Required work ::
Look through the data below and show every line that includes "intros".
====================
(* ===== verification/DirectSave.v ===== *)
(** A direct save moves every root that is not reused: when its commit returns,
    the verified files of the root are in their final place.  A first block that was
    written and not recorded, on the other hand, strands its entry. *)

From stdpp Require Import prelude gmap strings pretty.
From Stdlib Require Import ZArith Lia Strings.Byte.
From S2P Require Import Prelude Bytes ManifestV2 OfferCodec Frames Delivery Ledger Names Proc.
From S2P Require Import ReceivePlane ReceiveInv LocalFs Destination Provider ProviderCommit FsProof ProviderSafe CommitSafe.

Local Open Scope Z_scope.

(** ** Roots the save ledger counts as saved *)

Definition counted (p : Provider) (rid : Z) : Prop :=
  exists name, vec_get (sl_roots (save_ledger_of p)) rid = Some (SavedRoot RootSaved name).

(** A root counted as saved is no longer staged. *)
Definition counted_moved (p : Provider) : Prop :=
  forall rid, counted p rid -> nodes (pv_fs p) !! root_staging_path p rid = None.

(** Before a root is moved no other one is counted. *)
Definition no_new_saves (p p' : Provider) : Prop := forall rid, counted p' rid -> counted p rid.
#[export] Instance no_new_saves_preorder : PreOrder no_new_saves.
Proof. split; [by intros p rid|]. intros a b c H1 H2 rid Hr. auto. Qed.
Lemma same_ledger_saves p p' : save_ledger_of p' = save_ledger_of p -> no_new_saves p p'.
Proof. intros Heq rid. unfold counted. by rewrite Heq. Qed.
Local Notation calmly := (obeys (fun _ : Provider => True) no_new_saves).

Lemma vec_get_insert {A} (l : list A) i j x y :
  0 <= i -> vec_get (<[Z.to_nat i := x]> l) j = Some y -> j = i /\ y = x \/ vec_get l j = Some y.
Proof.
  intros Hi [Hj Hl]%vec_get_Some. apply list_lookup_insert_Some in Hl as [(Heq & -> & _)|[_ Hl]].
  - left. split; [lia|done].
  - right. by apply vec_get_Some.
Qed.

Section Calm.
Lemma calmly_fs {E A} (call : io A) : calmly (on_fs (E:=E) call).
Proof. intros p _. unfold on_fs. destruct (call (pv_fs p)). split; [done|by apply same_ledger_saves]. Qed.
Lemma calmly_fs_or {E A} (e : E) (call : io A) : calmly (fs_or e call).
Proof. unfold fs_or. leaves_step; [apply calmly_fs|leaves_leaf]. Qed.
Lemma calmly_tree {A} (call : proc Fs DestinationPlanErrorV2 A) : calmly (on_tree call).
Proof. intros p _. unfold on_tree. destruct (call (pv_fs p)). split; [done|by apply same_ledger_saves]. Qed.
Lemma calmly_self {E} : calmly (self (E:=E)).
Proof. intros p _. by split. Qed.
Lemma calmly_lift {E E' A} (f : E' -> E) (call : proc Provider E' A) : calmly call -> calmly (lift f call).
Proof. intros Hc p Hp. unfold lift. specialize (Hc p Hp). by destruct (call p). Qed.
Lemma calmly_save to_vec : calmly (save_effect_ledger to_vec).
Proof.
  intros p _. unfold save_effect_ledger.
  destruct (match ledger_faults p with [] => _ | f :: rest => _ end) as [fault faults].
  destruct (match fault, to_vec _ with DirectoryFault, _ => _ | _, _ => _ end) as [fs r].
  split; [done|by apply same_ledger_saves].
Qed.
Lemma calmly_root_state rid : calmly (root_state rid).
Proof. unfold root_state. leaves_step; [apply calmly_self|leaves_leaf]. Qed.
Lemma calmly_entropy : calmly fill_entropy.
Proof. intros p _. unfold fill_entropy. destruct (entropy p); (split; [done|by apply same_ledger_saves]). Qed.

Lemma root_state_ok rid p p' st :
  root_state rid p = (p', Ok st) -> p' = p /\ vec_get (sl_roots (save_ledger_of p)) rid = Some st.
Proof.
  unfold root_state, mbind, proc_bind, self, pure.
  destruct (vec_get _ rid) as [st'|]; intros [= <- <-]; done.
Qed.

Lemma calmly_assign rid v : (forall name, v <> SavedRoot RootSaved name) -> calmly (assign_root_state rid v).
Proof.
  intros Hv p _. unfold assign_root_state. destruct (root_state rid p) as [p1 [st|e]] eqn:Hr.
  - rewrite (proc_bind_eq _ _ _ _ _ Hr). apply root_state_ok in Hr as [-> [Hi _]%vec_get_Some].
    split; [done|]. intros rid' [name H]. apply vec_get_insert in H as [[_ Heq]|H]; [|by exists name|done].
    by destruct (Hv name).
  - destruct (calmly_root_state rid p I) as [_ H]. unfold mbind, proc_bind. rewrite Hr in H |- *. done.
Qed.
Lemma calmly_persist to_vec rid obj : calmly (persist_new_save_intent to_vec rid obj).
Proof.
  unfold persist_new_save_intent. leaves_step; [apply calmly_self|]. do 3 (leaves_step; [leaves_leaf|]).
  leaves_step; [apply calmly_entropy|]. leaves_step; [by apply calmly_assign|apply calmly_save].
Qed.
Lemma calmly_current rid : calmly (current_intent_object rid).
Proof. unfold current_intent_object. leaves_step; [apply calmly_self|]. leaves_go. Qed.
End Calm.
====================
Written response ::
Proof. split; [by intros p rid|]. intros a b c H1 H2 rid Hr. auto. Qed.
Proof. intros Heq rid. unfold counted. by rewrite Heq. Qed.
  intros Hi [Hj Hl]%vec_get_Some. apply list_lookup_insert_Some in Hl as [(Heq & -> & _)|[_ Hl]].
Proof. intros p _. unfold on_fs. destruct (call (pv_fs p)). split; [done|by apply same_ledger_saves]. Qed.
Proof. intros p _. unfold on_tree. destruct (call (pv_fs p)). split; [done|by apply same_ledger_saves]. Qed.
Proof. intros p _. by split. Qed.
Proof. intros Hc p Hp. unfold lift. specialize (Hc p Hp). by destruct (call p). Qed.
  intros p _. unfold save_effect_ledger.
Proof. intros p _. unfold fill_entropy. destruct (entropy p); (split; [done|by apply same_ledger_saves]). Qed.
  destruct (vec_get _ rid) as [st'|]; intros [= <- <-]; done.
  intros Hv p _. unfold assign_root_state. destruct (root_state rid p) as [p1 [st|e]] eqn:Hr.
    split; [done|]. intros rid' [name H]. apply vec_get_insert in H as [[_ Heq]|H]; [|by exists name|done].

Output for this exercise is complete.